In de volgende schermopname ziet u details voor de uitgaande regel voor Azure Resource Manager.

Schermopname van azure Resource Manager servicetagdetails.

Wanneer u de andere drie regels maakt, vervangt u de waarde van doelservicetag door AzureFrontDoor.Frontend, AzureActiveDirectory of AzureMonitor uit de lijst.

Zie Overzicht van servicetags voor meer informatie.

Maak vervolgens private link-hubs op basis van de Azure Portal. Als u dit wilt vinden in de portal, zoekt u naar Azure Synapse Analytics (private link-hubs) en vult u vervolgens de vereiste gegevens in om deze te maken.

Schermopname van Create Synapse Private Link Hub.

Stap 3: Een privé-eindpunt maken voor uw Synapse Studio

Voor toegang tot de Azure Synapse Analytics Studio moet u een privé-eindpunt maken op basis van de Azure Portal. Als u dit wilt vinden in de portal, zoekt u naar Private Link. Selecteer privé-eindpunt maken in het Private Link Center en vul vervolgens de vereiste gegevens in om het te maken.

Notitie

Zorg ervoor dat de waarde regio gelijk is aan de waarde waarin uw Azure Synapse Analytics-werkruimte zich bevindt.

Schermopname van Een privé-eindpunt maken, tabblad Basisinformatie.

Kies op het tabblad Resource de private link-hub die u in stap 2 hebt gemaakt.

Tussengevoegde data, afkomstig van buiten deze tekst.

Lemma second_pipe schema ls s r fields : sh_phase s = Sending r fields -> pipe_inv schema ls s ->
  pipe_inv schema (ls ++ [Resumed]) (callback_second cx s r fields).
Proof.
  intros Hp [H1 H2 H3 H4 H5]. unfold raw_stream in H3. rewrite Hp in *. specialize (H2 ltac:(done)).
  destruct H3 as (before & Hb & Hst). unfold callback_second. destruct (sh_raw s) as [c|].
  2: { constructor; rewrite ?accepted_snoc, ?omap_app; cbn; rewrite ?app_nil_r; done. }
  destruct (callback_raw cx r fields) as [e|e|x] eqn:Ed.
  - destruct (send_stream raw_event _ c (r, fields) e (sh_dropped s) Hst Ed) as [Hst' Hg].
    destruct (send_or_drop cx c e (sh_dropped s)) as [c' d]. cbn in Hst', Hg.
    constructor; rewrite ?accepted_snoc, ?omap_app; unfold raw_stream; cbn; rewrite ?app_nil_r; try done;
      [by rewrite Hb|by rewrite Hg].
  - constructor; rewrite ?accepted_snoc, ?omap_app; cbn; rewrite ?app_nil_r; done.
  - constructor; rewrite ?accepted_snoc, ?omap_app; cbn; rewrite ?app_nil_r; done.
Qed.

Lemma recv_fields {A} (c c' : chan A) x : try_recv c = Some (x, c') ->
  sent c' = sent c /\ refused c' = refused c /\ received c' = received c ++ [x].
Proof. unfold try_recv. destruct (queue c); [done|]. by intros [= -> <-]. Qed.

Lemma lstep_pipe schema ls s l s' : lstep s l s' -> pipe_inv schema ls s -> pipe_inv schema (ls ++ [l]) s'.
Proof.
  intros [s0 r Hp|s0 r fields Hp|s0 c x c' keep Hc Hx|s0 c x c' keep Hc Hx] Hi;
    [by apply first_pipe|by apply second_pipe|..];
    apply recv_fields in Hx as (E1 & E2 & E3); destruct Hi as [H1 H2 H3 H4 H5]; unfold raw_stream in *; rewrite Hc in *;
    constructor; rewrite ?accepted_snoc, ?omap_app; unfold raw_stream; cbn in *; rewrite ?app_nil_r, ?E1, ?E2, ?E3; try done.
  - by rewrite H4.
  - by rewrite H5.
Qed.

Lemma initial_pipe mode detailed :
  pipe_inv (detailed || decoded_on mode) [] (initial mode detailed).
Proof.
  destruct mode, detailed; constructor; cbn; try done; try (intros _); try constructor.
Qed.

Lemma run_pipe schema s0 ls s : run s0 ls s -> pipe_inv schema [] s0 -> pipe_inv schema ls s.
Proof. induction 1 as [|s ls s1 l s2 _ IH Hl]; [done|]. eauto using lstep_pipe. Qed.

(** No step opens or closes a stream. *)
Definition enabled {A} (o : option (chan A)) : bool := match o with Some _ => true | None => false end.
Lemma run_enabled s0 ls s : run s0 ls s -> enabled (sh_raw s) = enabled (sh_raw s0) /\ enabled (sh_decoded s) = enabled (sh_decoded s0).
Proof.
  induction 1 as [|s ls s3 l s2 _ [<- <-] Hl]; [done|].
  destruct Hl as [s1 r Hp|s1 r fields Hp|s1 c x c' keep Hc Hx|s1 c x c' keep Hc Hx]; cbn; rewrite ?Hc; try done.
  - unfold callback_first. destruct (accepts cx r); [|done]. cbn [negb]. destruct (callback_fields _ _ _ _) as [f sc].
    destruct (sh_decoded s1) as [c|]; [|done]. destruct (callback_decoded cx r f); [|done..].
    by destruct (send_or_drop _ _ _ _).
  - unfold callback_second. destruct (sh_raw s1) as [c|]; [|done]. destruct (callback_raw cx r fields); [|done..].
    by destruct (send_or_drop _ _ _ _).
Qed.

Schermopname van Een privé-eindpunt maken, tabblad Resource.

Op het tabblad Configuratie :

  • Selecteer bij Virtueel netwerk de naam van het beperkte virtuele netwerk.
  • Selecteer bij Subnet het subnet van het beperkte virtuele netwerk.
  • Selecteer Ja voor Integreren met privé-DNS-zone.

Schermopname van Een privé-eindpunt maken, tabblad Configuratie.

Nadat het eindpunt voor de privékoppeling is gemaakt, hebt u toegang tot de aanmeldingspagina van het webhulpprogramma voor Azure Synapse Analytics Studio. U hebt echter nog geen toegang tot de resources in uw werkruimte. Hiervoor moet u de volgende stap voltooien.

Stap 4: Privé-eindpunten maken voor uw werkruimteresource

Als u toegang wilt krijgen tot de resources in uw Azure Synapse Analytics Studio-werkruimteresource, moet u het volgende maken:

  • Ten minste één privékoppelingseindpunt met het doelsubresourcetypeDev.
  • Twee andere optionele privékoppelingseindpunten met het type Sql of SqlOnDemand, afhankelijk van de resources in de werkruimte waartoe u toegang wilt krijgen.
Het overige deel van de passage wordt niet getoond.